### How to complete this task
Count the lines below in which "with" appears, then give that number by itself.

### Given data
——————

(* ===== verification/Alloc.v ===== *)
(** The interface between the kernel heap and the code that builds data in it.

    [Allocator] states what a client relies on: an allocation for which there
    is room succeeds with an address that is not in use.  [kmalloc_allocator]
    discharges it for [kmalloc] (Kmalloc.v), for any bound [fuel] on the number
    of blocks that is not below what the heap can hold.  [kmalloc_init] gives
    the first heap, and the page-table entry below which its pages appear. *)
From S2P Require Import Prelude Queue Mem Mmu Pmap PageTable Kmalloc.

(** [alloc_inv h L R]: the blocks in use are exactly those at the addresses in
    [L], and one free block has at least [R] bytes. *)
Class Allocator (A : Type) := {
  alloc : Z -> M A (option Z);
  free : Z -> M A unit;
  alloc_inv : A -> (Z -> Prop) -> Z -> Prop;
  alloc_spec : forall h L R size, 0 <= size < 2 ^ 63 -> 0 <= R -> alloc_inv h L (R + (size + 56)) ->
    exists p h', alloc size h = Ret (Some p) h' /\ p <> 0 /\ ~ L p /\
      alloc_inv h' (fun q => q = p \/ L q) R;
  free_spec : forall h L R p, alloc_inv h L R -> L p ->
    exists h', free p h = Ret tt h' /\ alloc_inv h' (fun q => L q /\ q <> p) R;
  alloc_inv_ext : forall h (L L' : Z -> Prop) R, (forall q, L q <-> L' q) -> alloc_inv h L R -> alloc_inv h L' R;
  alloc_inv_le : forall h L R R', R' <= R -> alloc_inv h L R -> alloc_inv h L R'
}.

(** ** kmalloc *)

Lemma tiles_length l : forall a, tiles a l -> a + MBLOCK_SIZE * Z.of_nat (length l) <= KMALLOC_END_VA.
Proof.
  induction l as [|b l IH]; intros a H; simpl in *; [lia|].
  destruct H as (<- & Hs & _ & H). specialize (IH _ H). unfold blk_end in IH. lia.
Qed.

Lemma heap_blocks l : heap_ok l -> Z.of_nat (length l) <= KMALLOC_HEAP_SIZE / MBLOCK_SIZE.
Proof.
  intros [H _]. apply tiles_length in H. apply Z.div_le_lower_bound; [done|].
  unfold KMALLOC_HEAP_SIZE. lia.
Qed.

Lemma tiles_nodup l2 l1 : forall a, tiles a (l1 ++ l2) -> NoDup (map b_addr l1).
Proof.
  induction l1 as [|c l1 IH]; intros a H; simpl in *; constructor.
  - destruct H as (<- & Hs & _ & H). intros Hin.
    destruct (tiles_app _ _ _ H) as (m & _ & _ & Hi & _).
    apply list_elem_of_In, in_map_iff in Hin as (d & Hd & Hin%list_elem_of_In).
    destruct (Hi d Hin). unfold blk_end, MBLOCK_SIZE in *. lia.
  - destruct H as (_ & _ & _ & H). by eapply IH.
Qed.

Lemma used_addrs_nodup l : heap_ok l -> NoDup (map fst (used l)).
Proof.
  intros [H _]. rewrite <- (app_nil_r l) in H. pose proof (tiles_nodup [] l _ H) as Hn. unfold used. rewrite map_map. simpl.
  clear H. induction l as [|b l IH]; [constructor|]. simpl in Hn. apply NoDup_cons in Hn as [Hb Hn].
  rewrite filter_cons. case_decide; [|by apply IH]. simpl. constructor; [|by apply IH].
  intros Hin. apply Hb. apply list_elem_of_In, in_map_iff in Hin as (c & Hc & Hin%list_elem_of_In).
  apply list_elem_of_filter in Hin as [_ Hin].
  assert (b_addr b = b_addr c) as -> by lia. apply list_elem_of_In, in_map, list_elem_of_In, Hin.
Qed.

Section kmalloc.
Context (fuel : nat) (Hfuel : KMALLOC_HEAP_SIZE / MBLOCK_SIZE <= Z.of_nat fuel).

Definition kmalloc_inv (h : heap) (L : Z -> Prop) (R : Z) : Prop :=
  exists l, heap_rep h l /\ heap_ok l /\ (forall q, L q <-> q ∈ map fst (used l)) /\
    exists b, b ∈ l /\ b_free b = true /\ R <= b_size b.

(** The room left by first fit: another block, or the rest of the one taken. *)
Lemma room_left size R l p l' : abs_alloc size l = Some (p, l') -> 0 <= R -> 0 <= size ->
  (exists b, b ∈ l /\ b_free b = true /\ R + size + MBLOCK_SIZE + 8 <= b_size b) ->
  exists b, b ∈ l' /\ b_free b = true /\ R <= b_size b.
Proof.
  intros Ha HR Hs (b & Hb & Hf & Hr).
  destruct (abs_alloc_some _ _ _ _ Ha) as (l1 & c & l2 & -> & -> & _).
  apply elem_of_app in Hb as [Hb|[->|Hb]%elem_of_cons].
  - exists b. split_and!; [set_solver|done|unfold MBLOCK_SIZE in *; lia].
  - unfold split_blk. destruct (Z.ltb_spec (b_size c - size) (MBLOCK_SIZE + 8)); [lia|].
    eexists. split_and!; [apply elem_of_app; right; apply elem_of_app; left; right; left|done|simpl].
    unfold MBLOCK_SIZE in *. lia.
  - exists b. split_and!; [set_solver|done|unfold MBLOCK_SIZE in *; lia].
Qed.

Lemma kmalloc_spec h L R size : 0 <= size < 2 ^ 63 -> 0 <= R -> kmalloc_inv h L (R + (size + 56)) ->
  exists p h', kmalloc fuel size h = Ret (Some p) h' /\ p <> 0 /\ ~ L p /\
    kmalloc_inv h' (fun q => q = p \/ L q) R.
Proof.
  intros Hs HR (l & Hr & Hok & HL & b & Hb & Hf & Hroom).
  pose proof (heap_blocks l Hok) as Hlen.
  unfold kmalloc. rewrite bind_modify, bind_get.
  set (h0 := set_requested _ h). assert (heap_rep h0 l) as Hr0 by exact Hr.
  rewrite ROUND8 by lia. rewrite (list_rep_first _ _ (proj1 Hr0)).
  set (n := (size + 7) / 8 * 8). destruct (round8_bounds size (proj1 Hs)) as [Hn0 Hn1]. fold n in Hn0, Hn1.
  assert (n <= size + 7) as Hn2 by (unfold n; pose proof (Z.div_mod (size + 7) 8 ltac:(lia));
    pose proof (Z.mod_pos_bound (size + 7) 8 ltac:(lia)); lia).
  pose proof (kmalloc_scan_ok n l fuel [] h0 Hr0 Hok ltac:(lia) ltac:(lia)) as H1.
  destruct (abs_alloc n l) as [[p l']|] eqn:Ha.
  2: { pose proof (abs_alloc_none n l Ha b Hb Hf). lia. }
  destruct H1 as (h' & E & Hr' & _).
  destruct (abs_alloc_ok n l p l' Hok ltac:(lia)) as (Hok' & sz & Hsz & Hu & Hp);
    [unfold n; apply Z.mod_mul; lia|done|].
  assert (map fst (used l') ≡ₚ p :: map fst (used l)) as Hu'.
  { apply (Permutation_map fst) in Hu. exact Hu. }
  exists p, h'. split; [exact E|]. split_and!.
  - destruct (abs_alloc_some _ _ _ _ Ha) as (l1 & c & l2 & -> & _ & _ & _ & -> & _).
    destruct (tiles_end _ _ (proj1 Hok)) as [_ Hi]. destruct (Hi c ltac:(set_solver)) as (Hc & _).
    destruct KMALLOC_values as [HB _]. rewrite HB in Hc. unfold MBLOCK_SIZE. lia.
  - rewrite HL. intros Hin. pose proof (used_addrs_nodup l' Hok') as Hnd.
    rewrite Hu' in Hnd. by apply NoDup_cons in Hnd as [? _].
  - exists l'. split_and!; [exact Hr'|done| |].
    + intros q. rewrite Hu', elem_of_cons, HL. done.
    + eapply room_left; [done|done|lia|]. exists b. unfold MBLOCK_SIZE. split_and!; [done..|lia].
Qed.

(** Freeing a block leaves the room there was. *)
Lemma join_room b l d : 0 <= b_size b -> Forall (fun c => 0 <= b_size c) l ->
  d ∈ b :: l -> b_free d = true -> exists d', d' ∈ join b l /\ b_free d' = true /\ b_size d <= b_size d'.
Proof.
  intros Hb Hl Hd Hf. destruct l as [|c l]; simpl.
  - apply list_elem_of_singleton in Hd as ->. eexists. split; [left|done].
  - apply Forall_cons in Hl as [Hc Hl]. destruct (b_free c) eqn:Ec.
    + apply elem_of_cons in Hd as [->|[->|Hd]%elem_of_cons].
      * eexists. split; [left|]. simpl. unfold MBLOCK_SIZE. split; [done|lia].
      * eexists. split; [left|]. simpl. unfold MBLOCK_SIZE. split; [done|lia].
      * exists d. split; [by right|done].
    + apply elem_of_cons in Hd as [->|Hd].
      * eexists. split; [left|]. done.
      * exists d. split; [by right|done].
Qed.

Lemma abs_free_room x l : Forall (fun c => 0 <= b_size c) l -> forall d, d ∈ l -> b_free d = true ->
  exists d', d' ∈ abs_free x l /\ b_free d' = true /\ b_size d <= b_size d'.
Proof.
  induction l as [|b l IH]; intros Hl d Hd Hf; [by apply not_elem_of_nil in Hd|].
  apply Forall_cons in Hl as [Hb Hl]. cbn [abs_free]. destruct (b_addr b =? x); [by apply join_room|].
  destruct l as [|c l]; [by exists d|]. destruct ((b_addr c =? x) && b_free b).
  - apply Forall_cons in Hl as [Hc Hl].
    assert (Forall (fun c => 0 <= b_size c) (join c l)) as Hj.
    { destruct l as [|e l]; simpl; [by constructor|]. apply Forall_cons in Hl as [He Hl].
      destruct (b_free e); [|by repeat constructor]. constructor; [simpl; unfold MBLOCK_SIZE; lia|done]. }
    apply elem_of_cons in Hd as [->|Hd].
    + apply join_room; [done..|by left|done].
    + destruct (join_room c l d Hc Hl Hd Hf) as (d1 & Hd1 & Hf1 & Hs1).
      destruct (join_room b (join c l) d1 Hb Hj) as (d2 & Hd2 & Hf2 & Hs2); [by right|done|].
      exists d2. split_and!; [done..|lia].
  - apply elem_of_cons in Hd as [->|Hd].
    + exists b. split; [left|done].
    + destruct (IH Hl d Hd Hf) as (d' & Hd' & H'). exists d'. split; [by right|done].
Qed.

Lemma kfree_spec h L R p : kmalloc_inv h L R -> L p ->
  exists h', kfree p h = Ret tt h' /\ kmalloc_inv h' (fun q => L q /\ q <> p) R.
Proof.
  intros (l & Hr & Hok & HL & d & Hd & Hf & Hroom) Hp. apply HL in Hp as Hin. unfold used in Hin.
  apply list_elem_of_In, in_map_iff in Hin as ([p' sz] & Hp' & Hin). simpl in Hp'. subst p'.
  apply in_map_iff in Hin as (b & [= Hb Hsz] & Hin%list_elem_of_In).
  apply list_elem_of_filter in Hin as [Hbf Hin]. apply list_elem_of_split in Hin as (l1 & l2 & ->).
  pose proof (used_addrs_nodup _ Hok) as Hnd.
  assert (b_free b = false) as Hbf' by (by destruct (b_free b)).
  destruct (kfree_ok h l1 b l2 Hr Hok Hbf') as (h' & E & Hr' & _). rewrite Hb in E.
  destruct (abs_free_ok l1 b l2 Hok) as [Hok' Hu]. exists h'. split; [done|].
  eexists. split_and!; [exact Hr'|done| |].
  - intros q. rewrite HL, Hu. revert Hnd. rewrite used_app, used_cons, Hbf', !map_app. cbn [map app].
    rewrite Hb. cbn [fst]. intros Hnd. apply NoDup_app in Hnd as (_ & Hn1 & Hnd). apply NoDup_cons in Hnd as [Hn2 _].
    rewrite !elem_of_app, elem_of_cons. split.
    + intros [[Hq|[Hq|Hq]] Hne]; [by left|done|by right].
    + intros [Hq|Hq]; (split; [tauto|]); intros ->; [|done]. apply (Hn1 _ Hq). left.
  - destruct (abs_free_room (b_addr b) (l1 ++ b :: l2)) with (d := d) as (d' & H1 & H2 & H3); try done.
    + apply Forall_forall. intros c Hc. by apply (tiles_end _ _ (proj1 Hok)).
    + exists d'. split_and!; [done..|lia].
Qed.

#[export] Instance kmalloc_allocator : Allocator heap.
Proof.
  refine {| alloc := kmalloc fuel; free := kfree; alloc_inv := kmalloc_inv |}.
  - intros h L R size Hs HR H. by apply kmalloc_spec.
  - intros h L R p Hi HL. by apply kfree_spec.
  - intros h L L' R HL (l & H1 & H2 & H3 & H4). exists l. split_and!; [done..| |done].
    intros q. by rewrite <- HL.
  - intros h L R R' HR (l & H1 & H2 & H3 & b & Hb & Hf & Hs). exists l.
    split_and!; [done..|]. exists b. split_and!; [done..|lia].
Defined.
End kmalloc.

(** ** kmalloc_init

    The page allocator and the heap.  The headers are written through the new
    mapping, whose pages the kernel allocates on their first access. *)
Record kstate := KState { ks_pmap : pmap; ks_heap : heap }.

Definition kmalloc_init (kernel_boot_pgdir : Z) : M kstate unit :=
  r ← zoom ks_pmap (fun p k => KState p (ks_heap k)) page_alloc;
  match r with
  | inl _ => panic
  | inr p2page =>
      zoom ks_pmap (fun p k => KState p (ks_heap k))
        (modify (pp_ref_inc p2page) ;;
         write_pte (ent kernel_boot_pgdir (P1X KMALLOC_BEGIN_VA))
           (Z.lor (u64 (Z.shiftl (page2ppn p2page) 10)) PTE_V)) ;;
      zoom ks_heap (fun h k => KState (ks_pmap k) h) kmalloc_init_list
  end.

Lemma kmalloc_init_list_ok h : exists h', kmalloc_init_list h = Ret tt h' /\ heap_rep h' [blk0].
Proof.
  unfold kmalloc_init_list, put_size, put_ptr, put_free. rewrite !bind_modify. eexists. split; [reflexivity|]. split.
  - apply list_rep_insert_head; [apply (list_rep_init (mblock_list h))|set_solver].
  - constructor; [|constructor]. split_and!; simpl; by rewrite fn_lookup_insert.
Qed.

(** The heap that results is empty: one free block that fills it. *)
Lemma kmalloc_init_ok pgdir k p l : pm_wf (ks_pmap k) (p :: l) ->
  exists k', kmalloc_init pgdir k = Ret tt k' /\ pp_ref (ks_pmap k') p = u16 (pp_ref (ks_pmap k) p + 1) /\
    load64 (mem (ks_pmap k')) (ent pgdir (P1X KMALLOC_BEGIN_VA)) = Z.lor (u64 (Z.shiftl (page2ppn p) 10)) PTE_V /\
    kmalloc_inv (ks_heap k') (fun _ => False) (KMALLOC_HEAP_SIZE - MBLOCK_SIZE).
Proof.
  intros Hwf. destruct (page_alloc_some _ _ _ Hwf) as (s' & E & _ & _ & Hr & _).
  destruct (kmalloc_init_list_ok (ks_heap k)) as (h' & Eh & Hh).
  unfold kmalloc_init. rewrite (bind_ret _ _ _ _ _ (zoom_ret ks_pmap (fun p k => KState p (ks_heap k)) _ _ _ _ E)).
  eexists. split; [|split_and!].
  - erewrite bind_ret by reflexivity.
    exact (zoom_ret ks_heap (fun h k => KState (ks_pmap k) h) _ (KState _ (ks_heap k)) _ _ Eh).
  - simpl. rewrite fn_lookup_insert. by rewrite Hr.
  - simpl. apply load64_store64_same. apply (lor_bound _ _ 64); [done|apply Z.mod_pos_bound; done|done].
  - simpl. exists [blk0]. split_and!; [done|exact heap0_ok|..].
    + intros q. split; [done|]. apply not_elem_of_nil.
    + exists blk0. split_and!; [left|done..].
Qed.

——————

### Solution for this problem
3